A silly little fun read. Anyone who has taken anthropology class will enjoy the satirical humor of this story. The books is about the evolution of thought in early humans but takes a sardonic approach where the characters are aware of their evolution and trying to force it to progress. The tale is written in modern language with the characters aware of what period of history they are part of, what countries they inhabit, and what creatures have gone extinct or will do so soon. This approach makes the book somewhat odd because it straddles prehistory and modernity. While I blew through this book and had fun reading it, I cannot say that it was by any means spectacular. If you feel like reading something light and humorous this one will be a good one for you. Not my favorite book but I do always appreciate science fiction that has a sense of humor.

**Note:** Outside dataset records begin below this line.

(** The scenario of C9 run on a database with one client and nothing else:
    the counter starts from the default, 1. *)
Lemma C9_scenario_E :
  let d := mkDb {["c1"]} ∅ [] ∅ ∅ in
  let body := CreateBody.mk "c1" None None None None in
  let r1 := createInvoice "i1" "u1" body d in
  let r2 := createInvoice "i2" "u1" body (state r1) in
  InvoiceSequence.nextNumber (default InvoiceSequence.default (invoiceSequences d !! "u1"))
  < int4_max
  /\ exists inv1 inv2,
       outcome r1 = Ok (Some inv1) /\ outcome r2 = Ok (Some inv2)
       /\ Invoice.invoiceNumber inv1 = "INV0001" /\ Invoice.invoiceNumber inv2 = "INV0002".
Proof.
  intros d body r1 r2.
  assert (InvoiceSequence.nextNumber
            (default InvoiceSequence.default (invoiceSequences d !! "u1")) < int4_max)
    as Hbound by reflexivity.
  split; [exact Hbound |].
  assert (exists inv1, outcome r1 = Ok (Some inv1)) as [inv1 H1]
    by (eexists; vm_compute; reflexivity).
  assert (exists inv2, outcome r2 = Ok (Some inv2)) as [inv2 H2]
    by (eexists; vm_compute; reflexivity).
  exists inv1, inv2. split; [exact H1 |]. split; [exact H2 |].
  destruct (C9_invoice_number_format_and_increment "u1" d Hbound) as (_ & _ & _ & H).
  exact (H "i1" "i2" body body inv1 inv2 eq_refl H1 H2).
Defined.

(** ** Status changes *)

Section StatusRoute.

Variables (now : Z) (userId invoiceId : string) (status : InvoiceStatus) (d : Db).

Lemma setStatus_found (existing : Invoice.t) :
  findInvoice invoiceId userId d = Some existing ->
  let row := statusFields now status existing existing in
  let d' := setInvoices (insert invoiceId row) d in
  setStatus now userId invoiceId status d = mkRun (Ok (Some row)) d' [d'].
Proof.
  intros E. unfold setStatus, bind, select, executeReturning.
  cbn [outcome state commits]. rewrite E.
  assert (invoices d !! invoiceId = Some existing) as Hrow.
  { unfold findInvoice in E. destruct (invoices d !! invoiceId); [| discriminate].
    destruct (bool_decide _); congruence. }
  unfold setInvoices. cbn [invoices].
  rewrite (alter_found _ _ _ _ Hrow), lookup_insert_eq. reflexivity.
Qed.

Lemma setStatus_missing :
  findInvoice invoiceId userId d = None ->
  setStatus now userId invoiceId status d
  = mkRun (Err (NotFoundError "Invoice not found")) d [].
Proof.
  intros E. unfold setStatus, bind, select, throw.
  cbn [outcome state commits]. rewrite E. reflexivity.
Qed.

End StatusRoute.

(** C2 (as the specification states it, refuted).  A cancelled invoice is
    reopened: the status change from [cancelled] to [draft], which the state
    machine of section 4.3 does not permit, is accepted and stored. *)
Lemma C2_cancelled_invoice_reopened :
  let d := handleAll "u1"
             [(1, CreateInvoice "i1" (CreateBody.mk "c1" None None None None));
              (2, SetStatus "i1" cancelled)]
             (mkDb {["c1"]} ∅ [] ∅ ∅) in
  let r := setStatus 3 "u1" "i1" draft d in
  (Invoice.status <$> invoices d !! "i1") = Some cancelled
  /\ spec_permitted cancelled draft = false
  /\ (exists row, outcome r = Ok (Some row) /\ Invoice.status row = draft)
  /\ (Invoice.status <$> invoices (state r) !! "i1") = Some draft
  /\ state r <> d.
Proof.
  cbv zeta. split; [vm_compute; reflexivity |]. split; [reflexivity |].
  split; [eexists; split; vm_compute; reflexivity |].
  split; [vm_compute; reflexivity |].
  intros E. apply (f_equal (fun x => Invoice.status <$> invoices x !! "i1")) in E.
  vm_compute in E. discriminate.
Qed.
Lemma run_lemma (apiModel : ApiItem)
    (documenterConfig : option DocumenterConfig) (outputFolder : string) (w w' : World) :
  generateFiles apiModel documenterConfig outputFolder w = Returned tt w' ->
  exists feature w1 w2 new,
    load_feature (mkHtmlDocumenter apiModel documenterConfig outputFolder) w
    = Returned feature w1
    /\ files w2 = stylesheet outputFolder :: new
    /\ Forall2 (is_page_write (mkHtmlDocumenter apiModel documenterConfig outputFolder))
         (pages_of apiModel) new
    /\ finish feature w2 = Returned tt w'.
Proof.
  rewrite generateFiles_steps.
  destruct (load_feature _ w) as [feature w1|e w1]; [ | discriminate ].
  match goal with
  | |- match _writeApiItemPage ?t ?i ?w0 with _ => _ end = _ -> _ =>
      pose proof (proj1 (page_generation_lemma t i w0)) as H;
      destruct (_writeApiItemPage t i w0) as [x w2|e w2]; [ | discriminate ]
  end.
  intros Hfinish. destruct H as (new & Hf & Hp).
  exists feature, w1, w2, new. repeat split; assumption.
Qed.

Lemma last_page_is_the_item (this : HtmlDocumenter) (apiItem : ApiItem)
    (new : list (string * FileContent)) :
  Forall2 (is_page_write this) (pages_of apiItem) new ->
  exists before content,
    new = before
            ++ [ (path_join (_outputFolder this) (_getFilenameForApiItem apiItem),
                  Written content
                    match _documenterConfig this with
                    | Some config => newlineKind config
                    | None => CrLf
                    end) ].
Proof.
  intros Hp. rewrite pages_of_unfold in Hp.
  apply Forall2_app_inv_l in Hp as (before & last & _ & Hlast & ->).
  inversion Hlast as [|x0 entry l l' Hentry Hrest]; subst. inversion Hrest; subst.
  destruct Hentry as (content & ->). now exists before, content.
Qed.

Station Eleven – Emily St. John Mandel – Science Fiction – 2014 – 7.5 of 10

An enjoyable tale of post-apocalyptic survival surrounding a traveling group of musicians and actors. The books spans many decades and covers the lives of many main characters, I liked how it jumped around through time but it was a bit much for a book of only three hundred some pages. I also felt that it could have used a few less characters. The depictions of what humans would have to go through after a major plague are vivid and at times realistic, yet I couldn’t help but feel that the author overlooked human ingenuity and capacity for engineering. It was interesting to follow a group of artists through the barren world, but surely this wouldn’t be the only cultural endeavor left. It was neat how she populated the world with religious zealots but again twenty years after the collapse I would think that many of the technical problems avoided in the book would potentially be resolved. That being said it was a very human story and a fun read.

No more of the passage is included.